INFORMATION GIVEN =

⟨

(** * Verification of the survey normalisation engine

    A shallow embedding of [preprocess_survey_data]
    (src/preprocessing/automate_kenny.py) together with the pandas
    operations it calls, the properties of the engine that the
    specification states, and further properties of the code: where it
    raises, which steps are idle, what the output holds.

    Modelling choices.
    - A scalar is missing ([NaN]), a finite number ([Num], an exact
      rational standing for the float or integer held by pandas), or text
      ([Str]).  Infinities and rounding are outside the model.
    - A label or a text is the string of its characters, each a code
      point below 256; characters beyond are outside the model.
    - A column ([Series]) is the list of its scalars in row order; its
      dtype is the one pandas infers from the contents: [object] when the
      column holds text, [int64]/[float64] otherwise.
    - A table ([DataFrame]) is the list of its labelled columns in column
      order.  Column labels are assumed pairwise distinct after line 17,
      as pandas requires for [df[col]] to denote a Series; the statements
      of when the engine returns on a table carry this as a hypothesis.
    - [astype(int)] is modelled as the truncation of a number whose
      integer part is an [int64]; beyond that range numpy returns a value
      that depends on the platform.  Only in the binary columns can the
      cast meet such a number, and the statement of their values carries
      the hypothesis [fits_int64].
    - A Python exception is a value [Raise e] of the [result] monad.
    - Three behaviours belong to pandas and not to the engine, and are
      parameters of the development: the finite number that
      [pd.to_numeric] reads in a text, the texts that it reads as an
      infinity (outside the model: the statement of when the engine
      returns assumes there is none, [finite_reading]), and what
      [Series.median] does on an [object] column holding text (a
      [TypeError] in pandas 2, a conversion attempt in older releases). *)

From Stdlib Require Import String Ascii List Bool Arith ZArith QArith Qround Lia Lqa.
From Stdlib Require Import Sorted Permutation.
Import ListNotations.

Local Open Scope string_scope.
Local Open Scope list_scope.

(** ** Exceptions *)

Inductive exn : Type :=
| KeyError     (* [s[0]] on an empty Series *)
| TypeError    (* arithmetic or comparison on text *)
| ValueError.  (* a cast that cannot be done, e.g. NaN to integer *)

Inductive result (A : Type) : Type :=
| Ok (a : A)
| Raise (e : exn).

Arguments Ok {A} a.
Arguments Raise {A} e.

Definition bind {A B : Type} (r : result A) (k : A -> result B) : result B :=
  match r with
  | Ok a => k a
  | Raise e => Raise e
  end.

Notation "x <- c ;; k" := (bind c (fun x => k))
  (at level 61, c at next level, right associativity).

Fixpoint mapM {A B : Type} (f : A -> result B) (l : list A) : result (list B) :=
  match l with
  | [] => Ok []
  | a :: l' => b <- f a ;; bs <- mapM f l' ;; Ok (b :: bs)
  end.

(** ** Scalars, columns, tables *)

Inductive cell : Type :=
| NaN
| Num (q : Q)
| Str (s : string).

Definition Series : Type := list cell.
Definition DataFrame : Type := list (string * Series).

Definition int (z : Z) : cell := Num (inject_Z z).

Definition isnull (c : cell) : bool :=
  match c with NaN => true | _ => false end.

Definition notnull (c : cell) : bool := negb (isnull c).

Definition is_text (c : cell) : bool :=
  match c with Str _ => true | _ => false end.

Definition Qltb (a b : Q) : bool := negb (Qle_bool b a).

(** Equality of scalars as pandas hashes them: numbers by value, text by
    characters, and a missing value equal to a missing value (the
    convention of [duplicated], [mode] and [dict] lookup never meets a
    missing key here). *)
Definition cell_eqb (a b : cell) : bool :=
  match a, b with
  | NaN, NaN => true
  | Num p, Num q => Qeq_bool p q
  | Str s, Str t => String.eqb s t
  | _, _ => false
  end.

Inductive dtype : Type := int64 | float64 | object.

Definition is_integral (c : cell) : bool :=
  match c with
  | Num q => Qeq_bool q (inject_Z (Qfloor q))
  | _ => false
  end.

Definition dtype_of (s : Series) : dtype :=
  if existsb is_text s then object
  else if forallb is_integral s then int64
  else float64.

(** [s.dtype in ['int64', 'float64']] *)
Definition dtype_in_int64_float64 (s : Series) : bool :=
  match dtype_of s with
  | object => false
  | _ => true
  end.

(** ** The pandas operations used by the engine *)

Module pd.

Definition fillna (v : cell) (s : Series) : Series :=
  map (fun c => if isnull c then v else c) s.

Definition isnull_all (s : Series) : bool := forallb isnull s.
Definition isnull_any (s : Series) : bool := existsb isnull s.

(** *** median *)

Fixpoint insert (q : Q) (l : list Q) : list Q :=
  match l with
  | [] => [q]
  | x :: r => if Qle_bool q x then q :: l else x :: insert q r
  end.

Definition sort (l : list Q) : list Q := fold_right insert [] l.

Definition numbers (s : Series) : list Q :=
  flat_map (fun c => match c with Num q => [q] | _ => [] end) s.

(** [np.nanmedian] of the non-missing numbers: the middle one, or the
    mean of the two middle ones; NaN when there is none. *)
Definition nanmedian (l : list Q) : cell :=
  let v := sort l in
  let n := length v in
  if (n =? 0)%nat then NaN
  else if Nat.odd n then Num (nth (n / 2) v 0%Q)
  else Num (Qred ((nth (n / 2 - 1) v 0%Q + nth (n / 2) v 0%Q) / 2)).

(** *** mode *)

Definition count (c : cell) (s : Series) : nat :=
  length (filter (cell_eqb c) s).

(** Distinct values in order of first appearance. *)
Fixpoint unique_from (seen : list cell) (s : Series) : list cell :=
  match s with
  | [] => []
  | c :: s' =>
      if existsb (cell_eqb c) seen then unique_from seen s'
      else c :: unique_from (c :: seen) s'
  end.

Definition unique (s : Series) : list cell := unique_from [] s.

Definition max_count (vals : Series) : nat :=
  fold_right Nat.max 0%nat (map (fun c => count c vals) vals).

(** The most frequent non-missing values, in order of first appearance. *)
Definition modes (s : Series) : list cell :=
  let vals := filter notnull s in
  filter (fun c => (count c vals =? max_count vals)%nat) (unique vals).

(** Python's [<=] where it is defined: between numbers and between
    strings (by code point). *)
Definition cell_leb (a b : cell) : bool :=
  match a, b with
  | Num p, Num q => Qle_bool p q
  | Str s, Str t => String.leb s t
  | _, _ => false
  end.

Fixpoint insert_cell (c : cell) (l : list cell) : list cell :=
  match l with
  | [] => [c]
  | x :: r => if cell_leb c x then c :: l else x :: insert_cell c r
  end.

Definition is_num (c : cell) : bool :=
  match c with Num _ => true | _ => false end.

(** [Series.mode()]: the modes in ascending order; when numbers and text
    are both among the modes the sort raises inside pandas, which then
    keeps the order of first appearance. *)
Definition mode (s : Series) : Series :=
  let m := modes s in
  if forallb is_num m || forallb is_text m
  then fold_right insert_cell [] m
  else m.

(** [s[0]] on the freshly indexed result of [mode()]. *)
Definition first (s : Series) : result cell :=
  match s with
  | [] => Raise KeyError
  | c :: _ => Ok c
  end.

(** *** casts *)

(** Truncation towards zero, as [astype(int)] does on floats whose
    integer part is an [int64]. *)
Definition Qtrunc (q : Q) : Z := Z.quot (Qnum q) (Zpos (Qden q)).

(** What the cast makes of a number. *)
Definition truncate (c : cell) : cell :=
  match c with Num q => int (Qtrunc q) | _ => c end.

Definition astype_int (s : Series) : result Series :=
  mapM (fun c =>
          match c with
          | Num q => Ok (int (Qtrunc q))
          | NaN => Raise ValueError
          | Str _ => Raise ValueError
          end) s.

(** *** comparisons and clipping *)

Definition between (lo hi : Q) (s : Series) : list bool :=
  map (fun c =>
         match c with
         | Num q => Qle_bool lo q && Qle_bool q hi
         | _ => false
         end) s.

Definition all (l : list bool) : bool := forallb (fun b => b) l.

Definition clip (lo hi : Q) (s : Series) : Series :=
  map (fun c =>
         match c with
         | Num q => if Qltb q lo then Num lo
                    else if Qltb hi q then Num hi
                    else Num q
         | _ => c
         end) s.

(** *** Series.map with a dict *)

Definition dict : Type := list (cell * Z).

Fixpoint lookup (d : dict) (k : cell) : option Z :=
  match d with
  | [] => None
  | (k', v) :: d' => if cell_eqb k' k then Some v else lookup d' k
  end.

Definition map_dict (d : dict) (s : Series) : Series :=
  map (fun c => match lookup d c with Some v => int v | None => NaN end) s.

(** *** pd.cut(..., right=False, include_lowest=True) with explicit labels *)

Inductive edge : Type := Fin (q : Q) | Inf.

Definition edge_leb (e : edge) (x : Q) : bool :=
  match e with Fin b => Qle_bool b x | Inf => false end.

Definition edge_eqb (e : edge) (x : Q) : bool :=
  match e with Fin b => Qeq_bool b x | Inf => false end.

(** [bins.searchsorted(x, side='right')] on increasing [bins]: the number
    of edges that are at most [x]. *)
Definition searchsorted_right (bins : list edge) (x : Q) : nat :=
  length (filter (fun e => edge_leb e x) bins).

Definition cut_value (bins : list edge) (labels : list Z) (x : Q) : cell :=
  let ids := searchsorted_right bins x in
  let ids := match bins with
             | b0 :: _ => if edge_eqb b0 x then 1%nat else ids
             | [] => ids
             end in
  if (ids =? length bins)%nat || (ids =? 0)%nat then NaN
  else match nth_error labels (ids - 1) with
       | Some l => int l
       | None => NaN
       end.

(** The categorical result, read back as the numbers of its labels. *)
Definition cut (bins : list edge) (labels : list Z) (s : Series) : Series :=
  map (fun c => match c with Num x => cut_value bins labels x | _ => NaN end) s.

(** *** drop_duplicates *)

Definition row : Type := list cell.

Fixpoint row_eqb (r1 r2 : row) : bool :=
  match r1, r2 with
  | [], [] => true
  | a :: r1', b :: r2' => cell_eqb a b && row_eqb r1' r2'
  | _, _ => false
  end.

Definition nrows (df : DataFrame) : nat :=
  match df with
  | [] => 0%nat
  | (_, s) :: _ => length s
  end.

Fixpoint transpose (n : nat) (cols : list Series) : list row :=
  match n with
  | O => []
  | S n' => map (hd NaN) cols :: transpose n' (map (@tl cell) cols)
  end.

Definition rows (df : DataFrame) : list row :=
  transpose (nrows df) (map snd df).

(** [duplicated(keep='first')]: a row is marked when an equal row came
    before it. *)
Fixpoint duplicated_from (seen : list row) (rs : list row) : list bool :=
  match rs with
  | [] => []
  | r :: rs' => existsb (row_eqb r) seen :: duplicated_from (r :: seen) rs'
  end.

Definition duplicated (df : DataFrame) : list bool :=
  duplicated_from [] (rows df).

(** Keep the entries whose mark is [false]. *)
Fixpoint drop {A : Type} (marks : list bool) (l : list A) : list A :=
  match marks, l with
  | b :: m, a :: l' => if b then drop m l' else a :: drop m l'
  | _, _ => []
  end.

⟩

TASK DIRECTIONS = Quote exactly the first line of the data and every line after it through the one holding "[TypeError] in pandas".

RESPONSE BOX =
(** * Verification of the survey normalisation engine

    A shallow embedding of [preprocess_survey_data]
    (src/preprocessing/automate_kenny.py) together with the pandas
    operations it calls, the properties of the engine that the
    specification states, and further properties of the code: where it
    raises, which steps are idle, what the output holds.

    Modelling choices.
    - A scalar is missing ([NaN]), a finite number ([Num], an exact
      rational standing for the float or integer held by pandas), or text
      ([Str]).  Infinities and rounding are outside the model.
    - A label or a text is the string of its characters, each a code
      point below 256; characters beyond are outside the model.
    - A column ([Series]) is the list of its scalars in row order; its
      dtype is the one pandas infers from the contents: [object] when the
      column holds text, [int64]/[float64] otherwise.
    - A table ([DataFrame]) is the list of its labelled columns in column
      order.  Column labels are assumed pairwise distinct after line 17,
      as pandas requires for [df[col]] to denote a Series; the statements
      of when the engine returns on a table carry this as a hypothesis.
    - [astype(int)] is modelled as the truncation of a number whose
      integer part is an [int64]; beyond that range numpy returns a value
      that depends on the platform.  Only in the binary columns can the
      cast meet such a number, and the statement of their values carries
      the hypothesis [fits_int64].
    - A Python exception is a value [Raise e] of the [result] monad.
    - Three behaviours belong to pandas and not to the engine, and are
      parameters of the development: the finite number that
      [pd.to_numeric] reads in a text, the texts that it reads as an
      infinity (outside the model: the statement of when the engine
      returns assumes there is none, [finite_reading]), and what
      [Series.median] does on an [object] column holding text (a
      [TypeError] in pandas 2, a conversion attempt in older releases). *)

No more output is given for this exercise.